TASK PROMPT:
Given the material below, output exactly the lines from the line with "Proof using. intros [[m" to the line with "eapply in_inv_table; [exact Hin|]. apply (i_acks", both ends included, and no other lines.

MATERIAL FOR THE TASK:
□ □ □ □ □ □ □

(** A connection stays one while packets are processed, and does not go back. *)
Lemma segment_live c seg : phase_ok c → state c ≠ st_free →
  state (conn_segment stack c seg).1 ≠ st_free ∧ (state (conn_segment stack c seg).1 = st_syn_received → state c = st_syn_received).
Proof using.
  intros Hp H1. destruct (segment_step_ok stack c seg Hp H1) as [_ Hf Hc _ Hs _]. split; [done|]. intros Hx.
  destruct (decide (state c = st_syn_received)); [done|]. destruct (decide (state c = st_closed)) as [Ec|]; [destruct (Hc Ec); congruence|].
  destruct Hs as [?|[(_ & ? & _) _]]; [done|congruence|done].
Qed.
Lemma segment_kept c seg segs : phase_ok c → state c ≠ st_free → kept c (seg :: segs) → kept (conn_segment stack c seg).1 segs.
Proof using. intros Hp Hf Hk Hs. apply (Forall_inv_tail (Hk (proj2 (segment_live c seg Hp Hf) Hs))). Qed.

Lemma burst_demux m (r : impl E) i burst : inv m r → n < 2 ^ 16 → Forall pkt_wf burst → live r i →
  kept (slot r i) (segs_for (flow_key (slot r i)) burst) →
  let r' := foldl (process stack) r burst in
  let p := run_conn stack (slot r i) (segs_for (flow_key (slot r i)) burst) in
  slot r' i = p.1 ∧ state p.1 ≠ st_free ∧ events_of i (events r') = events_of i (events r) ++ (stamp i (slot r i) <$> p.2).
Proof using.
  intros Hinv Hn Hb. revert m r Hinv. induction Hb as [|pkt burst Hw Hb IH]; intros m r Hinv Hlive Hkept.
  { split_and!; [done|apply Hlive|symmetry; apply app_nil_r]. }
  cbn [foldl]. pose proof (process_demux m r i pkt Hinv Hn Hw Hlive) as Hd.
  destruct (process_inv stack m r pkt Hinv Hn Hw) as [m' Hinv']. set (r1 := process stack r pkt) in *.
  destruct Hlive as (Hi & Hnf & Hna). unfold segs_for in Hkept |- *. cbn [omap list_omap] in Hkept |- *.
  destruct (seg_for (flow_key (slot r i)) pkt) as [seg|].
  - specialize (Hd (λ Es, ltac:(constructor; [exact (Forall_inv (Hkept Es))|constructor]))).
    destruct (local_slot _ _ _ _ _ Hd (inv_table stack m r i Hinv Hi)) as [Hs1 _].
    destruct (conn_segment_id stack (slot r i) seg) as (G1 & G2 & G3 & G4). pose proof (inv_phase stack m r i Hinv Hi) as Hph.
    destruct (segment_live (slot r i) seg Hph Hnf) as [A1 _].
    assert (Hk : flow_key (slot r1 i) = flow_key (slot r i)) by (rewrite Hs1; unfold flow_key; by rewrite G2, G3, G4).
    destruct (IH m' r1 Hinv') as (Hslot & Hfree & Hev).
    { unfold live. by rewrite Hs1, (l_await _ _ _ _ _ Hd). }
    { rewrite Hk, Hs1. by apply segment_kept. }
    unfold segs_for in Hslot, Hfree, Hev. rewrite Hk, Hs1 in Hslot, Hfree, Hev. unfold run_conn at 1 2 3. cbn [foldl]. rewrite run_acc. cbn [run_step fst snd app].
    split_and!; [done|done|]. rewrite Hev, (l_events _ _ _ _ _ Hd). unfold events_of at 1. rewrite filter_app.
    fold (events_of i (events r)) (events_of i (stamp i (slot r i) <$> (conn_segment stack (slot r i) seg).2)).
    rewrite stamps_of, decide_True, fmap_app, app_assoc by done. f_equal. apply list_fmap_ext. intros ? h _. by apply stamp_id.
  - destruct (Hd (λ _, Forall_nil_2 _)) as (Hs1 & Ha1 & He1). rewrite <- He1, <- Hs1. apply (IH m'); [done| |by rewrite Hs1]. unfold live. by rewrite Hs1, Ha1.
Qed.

□ □ □ □ □ □ □

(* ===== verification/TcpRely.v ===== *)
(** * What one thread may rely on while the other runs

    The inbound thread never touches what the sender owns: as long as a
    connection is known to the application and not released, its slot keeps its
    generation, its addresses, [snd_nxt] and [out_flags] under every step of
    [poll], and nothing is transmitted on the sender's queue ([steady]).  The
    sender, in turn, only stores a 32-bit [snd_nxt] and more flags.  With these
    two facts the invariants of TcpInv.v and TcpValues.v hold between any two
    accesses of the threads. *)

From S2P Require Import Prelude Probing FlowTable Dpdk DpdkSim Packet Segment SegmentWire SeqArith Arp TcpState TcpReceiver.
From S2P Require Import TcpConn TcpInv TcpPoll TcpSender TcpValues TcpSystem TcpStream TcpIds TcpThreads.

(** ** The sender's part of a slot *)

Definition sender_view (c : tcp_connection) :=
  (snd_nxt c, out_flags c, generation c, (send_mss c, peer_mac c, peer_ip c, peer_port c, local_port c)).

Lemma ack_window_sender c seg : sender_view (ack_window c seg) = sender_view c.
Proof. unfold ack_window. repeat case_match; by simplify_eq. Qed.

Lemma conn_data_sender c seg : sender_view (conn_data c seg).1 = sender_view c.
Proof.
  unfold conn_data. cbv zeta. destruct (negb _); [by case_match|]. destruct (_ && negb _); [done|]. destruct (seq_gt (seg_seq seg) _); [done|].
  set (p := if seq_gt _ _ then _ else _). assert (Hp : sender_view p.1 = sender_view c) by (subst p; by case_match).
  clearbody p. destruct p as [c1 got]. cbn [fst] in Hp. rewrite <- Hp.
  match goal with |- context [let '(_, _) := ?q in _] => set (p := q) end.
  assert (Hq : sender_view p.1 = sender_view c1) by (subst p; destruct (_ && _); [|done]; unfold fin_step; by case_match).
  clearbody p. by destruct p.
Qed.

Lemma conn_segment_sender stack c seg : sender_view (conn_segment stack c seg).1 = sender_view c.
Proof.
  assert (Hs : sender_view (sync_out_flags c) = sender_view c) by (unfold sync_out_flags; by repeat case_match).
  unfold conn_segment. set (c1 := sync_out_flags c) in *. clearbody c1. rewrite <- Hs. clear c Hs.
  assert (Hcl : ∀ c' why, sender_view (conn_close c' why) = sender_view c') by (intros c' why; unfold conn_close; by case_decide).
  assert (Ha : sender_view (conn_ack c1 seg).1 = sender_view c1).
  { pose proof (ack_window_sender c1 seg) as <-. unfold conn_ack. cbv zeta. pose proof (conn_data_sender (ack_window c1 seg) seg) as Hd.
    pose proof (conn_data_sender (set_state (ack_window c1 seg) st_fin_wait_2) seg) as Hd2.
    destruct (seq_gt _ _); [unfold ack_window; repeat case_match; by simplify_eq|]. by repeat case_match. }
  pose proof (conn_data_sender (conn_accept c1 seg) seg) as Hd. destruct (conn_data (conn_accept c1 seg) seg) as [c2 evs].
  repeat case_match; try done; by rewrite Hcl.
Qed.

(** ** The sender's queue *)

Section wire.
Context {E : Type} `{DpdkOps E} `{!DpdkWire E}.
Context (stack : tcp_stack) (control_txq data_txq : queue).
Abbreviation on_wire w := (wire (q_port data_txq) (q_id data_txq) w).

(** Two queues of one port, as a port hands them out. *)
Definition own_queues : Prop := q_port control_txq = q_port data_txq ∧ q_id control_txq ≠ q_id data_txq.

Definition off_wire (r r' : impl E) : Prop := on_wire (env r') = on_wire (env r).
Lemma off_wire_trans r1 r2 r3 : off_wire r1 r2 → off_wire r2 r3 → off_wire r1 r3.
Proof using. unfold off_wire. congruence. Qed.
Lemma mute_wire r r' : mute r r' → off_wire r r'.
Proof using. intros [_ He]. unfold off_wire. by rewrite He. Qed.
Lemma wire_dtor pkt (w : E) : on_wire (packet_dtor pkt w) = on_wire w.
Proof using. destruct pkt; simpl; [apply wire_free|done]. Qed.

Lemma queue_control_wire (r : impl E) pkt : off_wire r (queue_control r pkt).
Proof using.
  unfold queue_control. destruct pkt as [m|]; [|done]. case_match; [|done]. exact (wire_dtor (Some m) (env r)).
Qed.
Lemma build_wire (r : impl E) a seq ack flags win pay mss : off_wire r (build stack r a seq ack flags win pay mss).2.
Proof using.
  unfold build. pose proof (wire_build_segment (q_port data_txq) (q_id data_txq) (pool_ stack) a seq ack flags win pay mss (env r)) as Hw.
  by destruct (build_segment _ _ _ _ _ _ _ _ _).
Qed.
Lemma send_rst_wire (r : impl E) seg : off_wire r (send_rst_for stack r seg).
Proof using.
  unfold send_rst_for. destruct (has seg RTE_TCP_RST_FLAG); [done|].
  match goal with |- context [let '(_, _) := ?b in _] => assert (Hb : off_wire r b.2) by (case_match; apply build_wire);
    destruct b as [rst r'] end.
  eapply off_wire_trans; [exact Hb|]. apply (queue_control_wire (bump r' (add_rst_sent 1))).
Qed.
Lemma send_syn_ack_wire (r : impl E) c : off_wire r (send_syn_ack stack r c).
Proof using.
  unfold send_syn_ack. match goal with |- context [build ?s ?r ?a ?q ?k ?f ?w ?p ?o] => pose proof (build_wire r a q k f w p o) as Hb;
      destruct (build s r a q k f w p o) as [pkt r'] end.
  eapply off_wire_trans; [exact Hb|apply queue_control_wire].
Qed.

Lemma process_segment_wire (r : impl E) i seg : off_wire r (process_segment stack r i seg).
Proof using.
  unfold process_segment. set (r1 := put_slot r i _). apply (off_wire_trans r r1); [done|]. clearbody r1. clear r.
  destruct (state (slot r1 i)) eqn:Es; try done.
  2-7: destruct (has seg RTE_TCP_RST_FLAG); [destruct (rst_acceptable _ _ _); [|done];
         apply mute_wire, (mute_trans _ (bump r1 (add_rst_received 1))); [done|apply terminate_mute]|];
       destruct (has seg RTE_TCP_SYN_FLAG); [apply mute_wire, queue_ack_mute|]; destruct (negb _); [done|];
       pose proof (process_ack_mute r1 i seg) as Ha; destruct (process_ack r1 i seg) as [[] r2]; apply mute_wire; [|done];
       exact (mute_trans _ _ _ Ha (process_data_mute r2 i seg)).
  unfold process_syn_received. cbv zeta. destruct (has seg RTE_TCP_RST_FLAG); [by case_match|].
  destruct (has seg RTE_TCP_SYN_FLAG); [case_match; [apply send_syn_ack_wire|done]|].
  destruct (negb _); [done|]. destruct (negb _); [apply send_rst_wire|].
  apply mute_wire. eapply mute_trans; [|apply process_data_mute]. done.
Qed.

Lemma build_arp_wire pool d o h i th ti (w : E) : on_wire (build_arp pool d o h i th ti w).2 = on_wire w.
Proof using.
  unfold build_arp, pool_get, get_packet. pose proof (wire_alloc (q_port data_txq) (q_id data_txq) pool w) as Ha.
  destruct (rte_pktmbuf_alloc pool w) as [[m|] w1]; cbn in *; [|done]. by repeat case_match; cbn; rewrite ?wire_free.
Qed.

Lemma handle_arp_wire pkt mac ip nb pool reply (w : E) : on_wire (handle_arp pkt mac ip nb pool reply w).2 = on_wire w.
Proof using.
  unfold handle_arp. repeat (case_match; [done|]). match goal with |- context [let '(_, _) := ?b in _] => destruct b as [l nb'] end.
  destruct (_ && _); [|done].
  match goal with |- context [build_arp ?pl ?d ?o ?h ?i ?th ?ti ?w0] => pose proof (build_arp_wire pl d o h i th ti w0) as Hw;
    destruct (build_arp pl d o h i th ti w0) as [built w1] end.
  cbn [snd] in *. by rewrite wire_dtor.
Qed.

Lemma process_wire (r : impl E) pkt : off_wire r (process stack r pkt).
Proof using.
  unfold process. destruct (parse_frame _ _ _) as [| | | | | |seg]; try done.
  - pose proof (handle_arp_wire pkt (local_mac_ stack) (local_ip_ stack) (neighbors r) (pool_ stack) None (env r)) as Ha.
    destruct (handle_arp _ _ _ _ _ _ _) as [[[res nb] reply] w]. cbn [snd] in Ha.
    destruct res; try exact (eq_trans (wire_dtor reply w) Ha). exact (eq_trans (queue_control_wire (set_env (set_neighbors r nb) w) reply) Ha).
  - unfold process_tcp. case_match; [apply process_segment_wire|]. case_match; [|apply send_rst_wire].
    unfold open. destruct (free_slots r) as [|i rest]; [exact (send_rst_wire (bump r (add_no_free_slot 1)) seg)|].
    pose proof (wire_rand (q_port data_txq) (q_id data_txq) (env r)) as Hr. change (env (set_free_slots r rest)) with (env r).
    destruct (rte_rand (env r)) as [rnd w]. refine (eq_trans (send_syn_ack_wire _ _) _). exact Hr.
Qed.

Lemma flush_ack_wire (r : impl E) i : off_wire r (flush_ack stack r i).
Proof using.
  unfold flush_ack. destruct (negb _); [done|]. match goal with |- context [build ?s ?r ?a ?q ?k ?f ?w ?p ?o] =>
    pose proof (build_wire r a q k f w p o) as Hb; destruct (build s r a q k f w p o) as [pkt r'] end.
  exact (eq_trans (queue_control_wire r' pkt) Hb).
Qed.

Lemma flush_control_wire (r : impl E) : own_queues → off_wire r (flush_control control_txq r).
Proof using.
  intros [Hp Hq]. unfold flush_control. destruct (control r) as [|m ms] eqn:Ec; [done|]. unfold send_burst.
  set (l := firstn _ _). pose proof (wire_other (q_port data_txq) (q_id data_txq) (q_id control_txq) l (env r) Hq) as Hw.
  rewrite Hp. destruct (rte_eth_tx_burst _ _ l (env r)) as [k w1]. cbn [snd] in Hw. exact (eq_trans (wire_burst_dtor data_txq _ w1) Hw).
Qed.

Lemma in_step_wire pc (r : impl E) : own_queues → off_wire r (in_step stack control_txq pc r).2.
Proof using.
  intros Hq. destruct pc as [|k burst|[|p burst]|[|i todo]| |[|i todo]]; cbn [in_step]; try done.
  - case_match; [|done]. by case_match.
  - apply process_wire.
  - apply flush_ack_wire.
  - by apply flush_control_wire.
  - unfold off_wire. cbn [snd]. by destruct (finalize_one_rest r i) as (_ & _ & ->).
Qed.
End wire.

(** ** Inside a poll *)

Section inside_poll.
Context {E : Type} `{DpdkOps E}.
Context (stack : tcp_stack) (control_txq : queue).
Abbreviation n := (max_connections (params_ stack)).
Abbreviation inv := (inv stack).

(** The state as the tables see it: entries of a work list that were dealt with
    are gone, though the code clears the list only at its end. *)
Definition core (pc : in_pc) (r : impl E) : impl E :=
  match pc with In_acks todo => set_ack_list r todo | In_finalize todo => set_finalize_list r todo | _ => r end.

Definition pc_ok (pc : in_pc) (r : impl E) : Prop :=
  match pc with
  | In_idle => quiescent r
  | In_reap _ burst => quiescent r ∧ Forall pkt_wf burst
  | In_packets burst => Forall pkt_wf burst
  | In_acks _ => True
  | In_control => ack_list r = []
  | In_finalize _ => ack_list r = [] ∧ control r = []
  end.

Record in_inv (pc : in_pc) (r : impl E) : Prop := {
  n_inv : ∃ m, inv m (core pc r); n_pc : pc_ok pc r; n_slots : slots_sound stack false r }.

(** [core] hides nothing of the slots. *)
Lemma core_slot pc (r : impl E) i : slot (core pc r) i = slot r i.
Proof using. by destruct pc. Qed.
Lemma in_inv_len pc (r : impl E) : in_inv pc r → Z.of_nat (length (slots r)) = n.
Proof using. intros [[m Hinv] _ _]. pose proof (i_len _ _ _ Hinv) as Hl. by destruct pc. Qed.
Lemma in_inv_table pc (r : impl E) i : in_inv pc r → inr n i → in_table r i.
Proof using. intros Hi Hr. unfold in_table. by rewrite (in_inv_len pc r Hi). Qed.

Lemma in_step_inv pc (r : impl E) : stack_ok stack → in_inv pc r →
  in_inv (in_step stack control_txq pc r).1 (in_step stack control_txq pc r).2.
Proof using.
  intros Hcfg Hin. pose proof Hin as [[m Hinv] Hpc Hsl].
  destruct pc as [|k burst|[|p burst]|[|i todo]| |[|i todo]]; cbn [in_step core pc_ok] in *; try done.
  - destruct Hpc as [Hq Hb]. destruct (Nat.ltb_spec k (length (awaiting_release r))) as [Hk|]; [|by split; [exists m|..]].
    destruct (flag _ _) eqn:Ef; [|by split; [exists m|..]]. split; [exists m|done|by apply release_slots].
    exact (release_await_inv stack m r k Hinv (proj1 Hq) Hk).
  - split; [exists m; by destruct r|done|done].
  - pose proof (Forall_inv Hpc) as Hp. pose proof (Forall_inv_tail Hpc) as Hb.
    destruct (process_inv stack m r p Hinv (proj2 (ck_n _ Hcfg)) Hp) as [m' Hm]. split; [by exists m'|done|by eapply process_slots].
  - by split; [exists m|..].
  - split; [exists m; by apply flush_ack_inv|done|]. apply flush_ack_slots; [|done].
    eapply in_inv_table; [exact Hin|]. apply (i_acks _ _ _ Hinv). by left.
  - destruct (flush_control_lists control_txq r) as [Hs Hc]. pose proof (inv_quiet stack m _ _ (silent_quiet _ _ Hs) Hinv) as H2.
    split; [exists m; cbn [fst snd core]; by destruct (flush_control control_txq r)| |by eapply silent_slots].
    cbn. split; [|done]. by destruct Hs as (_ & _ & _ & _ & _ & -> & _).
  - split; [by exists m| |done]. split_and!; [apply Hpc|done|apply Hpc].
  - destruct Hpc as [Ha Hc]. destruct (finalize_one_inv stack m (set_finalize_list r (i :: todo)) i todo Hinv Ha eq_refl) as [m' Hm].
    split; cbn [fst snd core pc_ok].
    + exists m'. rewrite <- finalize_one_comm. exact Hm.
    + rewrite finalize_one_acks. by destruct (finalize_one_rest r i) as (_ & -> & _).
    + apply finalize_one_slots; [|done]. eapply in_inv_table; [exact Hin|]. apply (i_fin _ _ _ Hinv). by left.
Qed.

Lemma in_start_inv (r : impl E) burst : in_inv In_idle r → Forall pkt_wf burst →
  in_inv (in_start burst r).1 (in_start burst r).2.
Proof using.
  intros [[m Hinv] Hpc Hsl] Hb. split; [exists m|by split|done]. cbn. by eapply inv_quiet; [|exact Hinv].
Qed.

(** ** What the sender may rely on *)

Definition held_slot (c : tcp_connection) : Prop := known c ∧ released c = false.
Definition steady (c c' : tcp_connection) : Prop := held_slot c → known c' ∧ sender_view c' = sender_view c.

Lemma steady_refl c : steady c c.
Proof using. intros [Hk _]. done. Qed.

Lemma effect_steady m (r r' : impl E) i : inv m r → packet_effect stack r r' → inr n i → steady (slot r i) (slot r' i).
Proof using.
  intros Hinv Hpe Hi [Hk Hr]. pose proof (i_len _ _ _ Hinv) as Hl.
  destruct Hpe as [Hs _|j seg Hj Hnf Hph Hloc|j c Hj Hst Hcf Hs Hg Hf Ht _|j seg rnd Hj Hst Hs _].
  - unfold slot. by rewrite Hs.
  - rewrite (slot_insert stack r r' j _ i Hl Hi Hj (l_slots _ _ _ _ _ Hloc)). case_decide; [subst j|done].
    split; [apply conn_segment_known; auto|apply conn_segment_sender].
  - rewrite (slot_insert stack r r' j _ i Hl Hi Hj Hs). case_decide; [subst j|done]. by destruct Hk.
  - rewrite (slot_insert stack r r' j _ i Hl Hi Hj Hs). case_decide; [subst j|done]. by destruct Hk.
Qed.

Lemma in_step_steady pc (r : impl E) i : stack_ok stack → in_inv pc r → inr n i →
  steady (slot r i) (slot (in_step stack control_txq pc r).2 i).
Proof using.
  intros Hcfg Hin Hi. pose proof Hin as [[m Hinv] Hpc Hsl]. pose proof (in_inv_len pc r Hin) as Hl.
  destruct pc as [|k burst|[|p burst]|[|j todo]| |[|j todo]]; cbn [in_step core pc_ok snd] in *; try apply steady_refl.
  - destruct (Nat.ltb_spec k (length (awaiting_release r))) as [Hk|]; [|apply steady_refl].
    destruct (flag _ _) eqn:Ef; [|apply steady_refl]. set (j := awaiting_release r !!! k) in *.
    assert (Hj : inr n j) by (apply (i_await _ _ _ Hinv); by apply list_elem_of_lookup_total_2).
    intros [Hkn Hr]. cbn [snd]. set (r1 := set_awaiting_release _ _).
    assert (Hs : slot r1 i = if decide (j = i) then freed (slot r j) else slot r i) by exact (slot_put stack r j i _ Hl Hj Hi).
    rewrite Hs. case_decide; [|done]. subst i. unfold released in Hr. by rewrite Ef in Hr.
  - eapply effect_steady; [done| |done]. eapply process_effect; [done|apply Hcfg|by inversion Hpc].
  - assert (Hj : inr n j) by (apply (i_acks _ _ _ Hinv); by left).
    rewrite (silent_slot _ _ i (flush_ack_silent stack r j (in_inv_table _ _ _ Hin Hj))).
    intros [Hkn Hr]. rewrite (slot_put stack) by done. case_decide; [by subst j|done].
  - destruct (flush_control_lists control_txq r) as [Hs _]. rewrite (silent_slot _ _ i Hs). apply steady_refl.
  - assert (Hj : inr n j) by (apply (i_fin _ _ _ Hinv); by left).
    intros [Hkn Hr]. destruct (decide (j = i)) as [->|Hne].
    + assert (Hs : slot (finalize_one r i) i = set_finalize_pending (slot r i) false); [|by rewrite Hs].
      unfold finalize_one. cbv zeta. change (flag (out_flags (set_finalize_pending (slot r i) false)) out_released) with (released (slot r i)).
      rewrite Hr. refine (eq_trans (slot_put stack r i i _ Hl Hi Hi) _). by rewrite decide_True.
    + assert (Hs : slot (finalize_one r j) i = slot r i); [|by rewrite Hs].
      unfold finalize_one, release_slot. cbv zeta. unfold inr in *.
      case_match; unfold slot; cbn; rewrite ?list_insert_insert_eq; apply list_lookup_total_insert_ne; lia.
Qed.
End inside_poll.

□ □ □ □ □ □ □

RESULT OF THIS EXERCISE:
Proof using. intros [[m Hinv] _ _]. pose proof (i_len _ _ _ Hinv) as Hl. by destruct pc. Qed.
Lemma in_inv_table pc (r : impl E) i : in_inv pc r → inr n i → in_table r i.
Proof using. intros Hi Hr. unfold in_table. by rewrite (in_inv_len pc r Hi). Qed.

Lemma in_step_inv pc (r : impl E) : stack_ok stack → in_inv pc r →
  in_inv (in_step stack control_txq pc r).1 (in_step stack control_txq pc r).2.
Proof using.
  intros Hcfg Hin. pose proof Hin as [[m Hinv] Hpc Hsl].
  destruct pc as [|k burst|[|p burst]|[|i todo]| |[|i todo]]; cbn [in_step core pc_ok] in *; try done.
  - destruct Hpc as [Hq Hb]. destruct (Nat.ltb_spec k (length (awaiting_release r))) as [Hk|]; [|by split; [exists m|..]].
    destruct (flag _ _) eqn:Ef; [|by split; [exists m|..]]. split; [exists m|done|by apply release_slots].
    exact (release_await_inv stack m r k Hinv (proj1 Hq) Hk).
  - split; [exists m; by destruct r|done|done].
  - pose proof (Forall_inv Hpc) as Hp. pose proof (Forall_inv_tail Hpc) as Hb.
    destruct (process_inv stack m r p Hinv (proj2 (ck_n _ Hcfg)) Hp) as [m' Hm]. split; [by exists m'|done|by eapply process_slots].
  - by split; [exists m|..].
  - split; [exists m; by apply flush_ack_inv|done|]. apply flush_ack_slots; [|done].
    eapply in_inv_table; [exact Hin|]. apply (i_acks _ _ _ Hinv). by left.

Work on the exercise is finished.